(Beginning of Material provided)
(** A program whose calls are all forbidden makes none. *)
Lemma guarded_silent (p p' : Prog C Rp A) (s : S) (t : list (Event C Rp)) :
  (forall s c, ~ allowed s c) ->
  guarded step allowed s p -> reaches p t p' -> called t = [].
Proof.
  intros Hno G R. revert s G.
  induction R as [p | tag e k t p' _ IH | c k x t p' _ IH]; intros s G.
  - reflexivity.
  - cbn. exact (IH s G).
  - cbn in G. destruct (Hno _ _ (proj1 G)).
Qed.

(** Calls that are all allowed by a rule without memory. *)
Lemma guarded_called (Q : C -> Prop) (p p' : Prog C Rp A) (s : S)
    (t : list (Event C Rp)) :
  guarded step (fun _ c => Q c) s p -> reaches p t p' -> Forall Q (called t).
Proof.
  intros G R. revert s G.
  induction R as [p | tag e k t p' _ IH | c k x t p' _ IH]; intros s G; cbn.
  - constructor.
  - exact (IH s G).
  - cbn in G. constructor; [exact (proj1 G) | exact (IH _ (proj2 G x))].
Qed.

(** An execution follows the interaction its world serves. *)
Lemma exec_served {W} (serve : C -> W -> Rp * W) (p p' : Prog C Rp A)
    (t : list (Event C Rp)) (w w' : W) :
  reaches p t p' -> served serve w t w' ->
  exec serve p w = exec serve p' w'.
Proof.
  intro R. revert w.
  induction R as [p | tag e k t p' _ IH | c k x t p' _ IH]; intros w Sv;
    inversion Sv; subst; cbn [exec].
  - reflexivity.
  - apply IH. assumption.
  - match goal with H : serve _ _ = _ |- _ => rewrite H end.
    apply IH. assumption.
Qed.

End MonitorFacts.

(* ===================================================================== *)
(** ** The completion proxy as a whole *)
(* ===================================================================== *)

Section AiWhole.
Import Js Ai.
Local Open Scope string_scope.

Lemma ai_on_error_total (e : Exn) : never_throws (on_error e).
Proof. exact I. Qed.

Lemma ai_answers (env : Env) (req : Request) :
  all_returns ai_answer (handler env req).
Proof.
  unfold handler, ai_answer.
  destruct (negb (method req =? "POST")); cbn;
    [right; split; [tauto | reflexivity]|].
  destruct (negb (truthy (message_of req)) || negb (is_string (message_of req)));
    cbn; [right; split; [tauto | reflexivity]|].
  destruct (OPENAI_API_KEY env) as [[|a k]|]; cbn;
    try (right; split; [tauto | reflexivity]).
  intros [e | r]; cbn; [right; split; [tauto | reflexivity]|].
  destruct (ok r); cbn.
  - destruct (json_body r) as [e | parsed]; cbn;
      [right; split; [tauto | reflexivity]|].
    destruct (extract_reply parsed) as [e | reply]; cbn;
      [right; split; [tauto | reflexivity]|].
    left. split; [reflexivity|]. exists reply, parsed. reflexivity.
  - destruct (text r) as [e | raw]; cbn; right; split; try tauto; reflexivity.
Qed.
(End of Material provided)
Write the records out precisely, omitting nothing.

- _Written answer_:
(** A program whose calls are all forbidden makes none. *)
Lemma guarded_silent (p p' : Prog C Rp A) (s : S) (t : list (Event C Rp)) :
  (forall s c, ~ allowed s c) ->
  guarded step allowed s p -> reaches p t p' -> called t = [].
Proof.
  intros Hno G R. revert s G.
  induction R as [p | tag e k t p' _ IH | c k x t p' _ IH]; intros s G.
  - reflexivity.
  - cbn. exact (IH s G).
  - cbn in G. destruct (Hno _ _ (proj1 G)).
Qed.

(** Calls that are all allowed by a rule without memory. *)
Lemma guarded_called (Q : C -> Prop) (p p' : Prog C Rp A) (s : S)
    (t : list (Event C Rp)) :
  guarded step (fun _ c => Q c) s p -> reaches p t p' -> Forall Q (called t).
Proof.
  intros G R. revert s G.
  induction R as [p | tag e k t p' _ IH | c k x t p' _ IH]; intros s G; cbn.
  - constructor.
  - exact (IH s G).
  - cbn in G. constructor; [exact (proj1 G) | exact (IH _ (proj2 G x))].
Qed.

(** An execution follows the interaction its world serves. *)
Lemma exec_served {W} (serve : C -> W -> Rp * W) (p p' : Prog C Rp A)
    (t : list (Event C Rp)) (w w' : W) :
  reaches p t p' -> served serve w t w' ->
  exec serve p w = exec serve p' w'.
Proof.
  intro R. revert w.
  induction R as [p | tag e k t p' _ IH | c k x t p' _ IH]; intros w Sv;
    inversion Sv; subst; cbn [exec].
  - reflexivity.
  - apply IH. assumption.
  - match goal with H : serve _ _ = _ |- _ => rewrite H end.
    apply IH. assumption.
Qed.

End MonitorFacts.

(* ===================================================================== *)
(** ** The completion proxy as a whole *)
(* ===================================================================== *)

Section AiWhole.
Import Js Ai.
Local Open Scope string_scope.

Lemma ai_on_error_total (e : Exn) : never_throws (on_error e).
Proof. exact I. Qed.

Lemma ai_answers (env : Env) (req : Request) :
  all_returns ai_answer (handler env req).
Proof.
  unfold handler, ai_answer.
  destruct (negb (method req =? "POST")); cbn;
    [right; split; [tauto | reflexivity]|].
  destruct (negb (truthy (message_of req)) || negb (is_string (message_of req)));
    cbn; [right; split; [tauto | reflexivity]|].
  destruct (OPENAI_API_KEY env) as [[|a k]|]; cbn;
    try (right; split; [tauto | reflexivity]).
  intros [e | r]; cbn; [right; split; [tauto | reflexivity]|].
  destruct (ok r); cbn.
  - destruct (json_body r) as [e | parsed]; cbn;
      [right; split; [tauto | reflexivity]|].
    destruct (extract_reply parsed) as [e | reply]; cbn;
      [right; split; [tauto | reflexivity]|].
    left. split; [reflexivity|]. exists reply, parsed. reflexivity.
  - destruct (text r) as [e | raw]; cbn; right; split; try tauto; reflexivity.
Qed.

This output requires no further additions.